+++ SOURCE MATERIAL +++
(** * HdrHistogramJS, AssemblyScript core: [src/assembly/Histogram.ts]

    A shallow embedding of the class [Histogram<T, U>] and the properties of
    its bucket layout, recording paths, percentile query and merge.

    Conventions of the embedding.
    - [u64] and [i32] values are integers of [Z]; every operation of the
      source that can leave the type's range has its wrap-around written out
      ([u64], [i32], [shl64], [shr64], [wrapU]).
    - The counts array [T] is a list of counters, each below [2^counterBits]
      ([U] is [u8], [u16] or [u32] for the three exported classes).
    - A method is a function from the histogram it runs on to an [Outcome]:
      the value it returns, or the failure it raises, each with the histogram
      as the method left it.
    - [<f64>value] on a [u64] is the IEEE-754 conversion (round to nearest,
      ties to even, 53 significant bits).  [Math.log2] returns a double,
      the one nearest to the logarithm of the double it receives: next to a
      power of two [2^K] that double is [K] itself.  [Math.pow(10, d)] is
      taken at its value [10^d], a double for the six values of [d] the
      constructor lets through. *)

From Stdlib Require Import ZArith Lia Bool Floats.
From stdpp Require Import base list.
(** The requests the adapters issue; the index is the type of the data
    the resolved promise carries. *)
Inductive Request : Type → Type :=
| Get (pk : string) (sk : SortKey) : Request (option Item)
| Put (it : Item) : Request unit
| Update (k : Key) (sets : list (string * string)) (vals : obj)
    : Request Item
| Query (index : option string) (pk : string) (skPrefix : option string)
    : Request (list Item)
| Scan (pkPrefix skPrefix : string) (limit : nat) (start : option Key)
    : Request (list Item * option Key)
| TransactWrite (items : list TransactItem) : Request unit.

(** Three requests of the adapters leave the documented use of the
    client: the [get] with an object as sort key, the [query] on an
    index the table was not created with, and [update]s whose
    expression the service may refuse (reserved words, overlapping
    paths, key attributes).  The answers to these are the engine's.
    Every other request is answered from the table alone; a transport
    that fails is not part of the model. *)
Record Engine : Type := {
  get_begins_with : Table → string → string → Error + option Item;
  query_index : Table → string → string → Error + list Item;
  refuses_update : Key → list (string * string) → obj → bool;
}.

Definition key_of (it : Item) : option Key :=
  match it !! "pk", it !! "sk" with
  | Some (Str pk), Some (Str sk) => Some (pk, sk)
  | _, _ => None
  end.

Definition item_key (ti : TransactItem) : option Key :=
  match ti with
  | TPut it _ => key_of it
  | TDelete k => Some k
  end.

(** A condition is evaluated on the item stored under the key of the
    item being written. *)
Definition holds (c : Condition) (existing : option Item) : bool :=
  match c with
  | Unconditional => true
  | AttributeNotExists attrs =>
      match existing with
      | None => true
      | Some old => forallb (λ a, bool_decide (old !! a = None)) attrs
      end
  end.

Definition check (t : Table) (ti : TransactItem) : bool :=
  match ti with
  | TPut it c => holds c (key_of it ≫= λ k, t !! k)
  | TDelete _ => true
  end.

Definition apply_item (t : Table) (ti : TransactItem) : Table :=
  match ti with
  | TPut it _ =>
      match key_of it with Some k => <[k := it]> t | None => t end
  | TDelete k => delete k t
  end.

(** All or nothing: the items must address distinct keys, every
    condition is evaluated on the table as it is, and only then are all
    items applied. *)
Definition transact_write (items : list TransactItem) (t : Table)
  : (Error + unit) * Table :=
  match mapM item_key items with
  | None => (inl ValidationException, t)
  | Some keys =>
      if negb (bool_decide (NoDup keys)) then (inl ValidationException, t)
      else if forallb (check t) items
           then (inr (), foldl apply_item t items)
           else (inl TransactionCanceledException, t)
  end.

(** [SET a = :a, ...] with its [ExpressionAttributeValues]. *)
Fixpoint apply_sets (sets : list (string * string)) (vals : obj)
    (it : Item) : option Item :=
  match sets with
  | [] => Some it
  | (attr, placeholder) :: rest =>
      match vals !! placeholder with
      | Some v => apply_sets rest vals (<[attr := v]> it)
      | None => None
      end
  end.

Definition key_item (k : Key) : Item :=
  {[ "pk" := Str k.1; "sk" := Str k.2 ]}.

(** Keys compare by partition key, then by sort key; a table is read in
    that order. *)
Definition key_le (a b : Key) : Prop :=
  if String.eqb a.1 b.1 then String.leb a.2 b.2 = true
  else String.leb a.1 b.1 = true.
+++
YOUR ASSIGNMENT - Please set down all of the data above again, matching it exactly.

WRITTEN ANSWER -
(** * HdrHistogramJS, AssemblyScript core: [src/assembly/Histogram.ts]

    A shallow embedding of the class [Histogram<T, U>] and the properties of
    its bucket layout, recording paths, percentile query and merge.

    Conventions of the embedding.
    - [u64] and [i32] values are integers of [Z]; every operation of the
      source that can leave the type's range has its wrap-around written out
      ([u64], [i32], [shl64], [shr64], [wrapU]).
    - The counts array [T] is a list of counters, each below [2^counterBits]
      ([U] is [u8], [u16] or [u32] for the three exported classes).
    - A method is a function from the histogram it runs on to an [Outcome]:
      the value it returns, or the failure it raises, each with the histogram
      as the method left it.
    - [<f64>value] on a [u64] is the IEEE-754 conversion (round to nearest,
      ties to even, 53 significant bits).  [Math.log2] returns a double,
      the one nearest to the logarithm of the double it receives: next to a
      power of two [2^K] that double is [K] itself.  [Math.pow(10, d)] is
      taken at its value [10^d], a double for the six values of [d] the
      constructor lets through. *)

From Stdlib Require Import ZArith Lia Bool Floats.
From stdpp Require Import base list.
(** The requests the adapters issue; the index is the type of the data
    the resolved promise carries. *)
Inductive Request : Type → Type :=
| Get (pk : string) (sk : SortKey) : Request (option Item)
| Put (it : Item) : Request unit
| Update (k : Key) (sets : list (string * string)) (vals : obj)
    : Request Item
| Query (index : option string) (pk : string) (skPrefix : option string)
    : Request (list Item)
| Scan (pkPrefix skPrefix : string) (limit : nat) (start : option Key)
    : Request (list Item * option Key)
| TransactWrite (items : list TransactItem) : Request unit.

(** Three requests of the adapters leave the documented use of the
    client: the [get] with an object as sort key, the [query] on an
    index the table was not created with, and [update]s whose
    expression the service may refuse (reserved words, overlapping
    paths, key attributes).  The answers to these are the engine's.
    Every other request is answered from the table alone; a transport
    that fails is not part of the model. *)
Record Engine : Type := {
  get_begins_with : Table → string → string → Error + option Item;
  query_index : Table → string → string → Error + list Item;
  refuses_update : Key → list (string * string) → obj → bool;
}.

Definition key_of (it : Item) : option Key :=
  match it !! "pk", it !! "sk" with
  | Some (Str pk), Some (Str sk) => Some (pk, sk)
  | _, _ => None
  end.

Definition item_key (ti : TransactItem) : option Key :=
  match ti with
  | TPut it _ => key_of it
  | TDelete k => Some k
  end.

(** A condition is evaluated on the item stored under the key of the
    item being written. *)
Definition holds (c : Condition) (existing : option Item) : bool :=
  match c with
  | Unconditional => true
  | AttributeNotExists attrs =>
      match existing with
      | None => true
      | Some old => forallb (λ a, bool_decide (old !! a = None)) attrs
      end
  end.

Definition check (t : Table) (ti : TransactItem) : bool :=
  match ti with
  | TPut it c => holds c (key_of it ≫= λ k, t !! k)
  | TDelete _ => true
  end.

Definition apply_item (t : Table) (ti : TransactItem) : Table :=
  match ti with
  | TPut it _ =>
      match key_of it with Some k => <[k := it]> t | None => t end
  | TDelete k => delete k t
  end.

(** All or nothing: the items must address distinct keys, every
    condition is evaluated on the table as it is, and only then are all
    items applied. *)
Definition transact_write (items : list TransactItem) (t : Table)
  : (Error + unit) * Table :=
  match mapM item_key items with
  | None => (inl ValidationException, t)
  | Some keys =>
      if negb (bool_decide (NoDup keys)) then (inl ValidationException, t)
      else if forallb (check t) items
           then (inr (), foldl apply_item t items)
           else (inl TransactionCanceledException, t)
  end.

(** [SET a = :a, ...] with its [ExpressionAttributeValues]. *)
Fixpoint apply_sets (sets : list (string * string)) (vals : obj)
    (it : Item) : option Item :=
  match sets with
  | [] => Some it
  | (attr, placeholder) :: rest =>
      match vals !! placeholder with
      | Some v => apply_sets rest vals (<[attr := v]> it)
      | None => None
      end
  end.

Definition key_item (k : Key) : Item :=
  {[ "pk" := Str k.1; "sk" := Str k.2 ]}.

(** Keys compare by partition key, then by sort key; a table is read in
    that order. *)
Definition key_le (a b : Key) : Prop :=
  if String.eqb a.1 b.1 then String.leb a.2 b.2 = true
  else String.leb a.1 b.1 = true.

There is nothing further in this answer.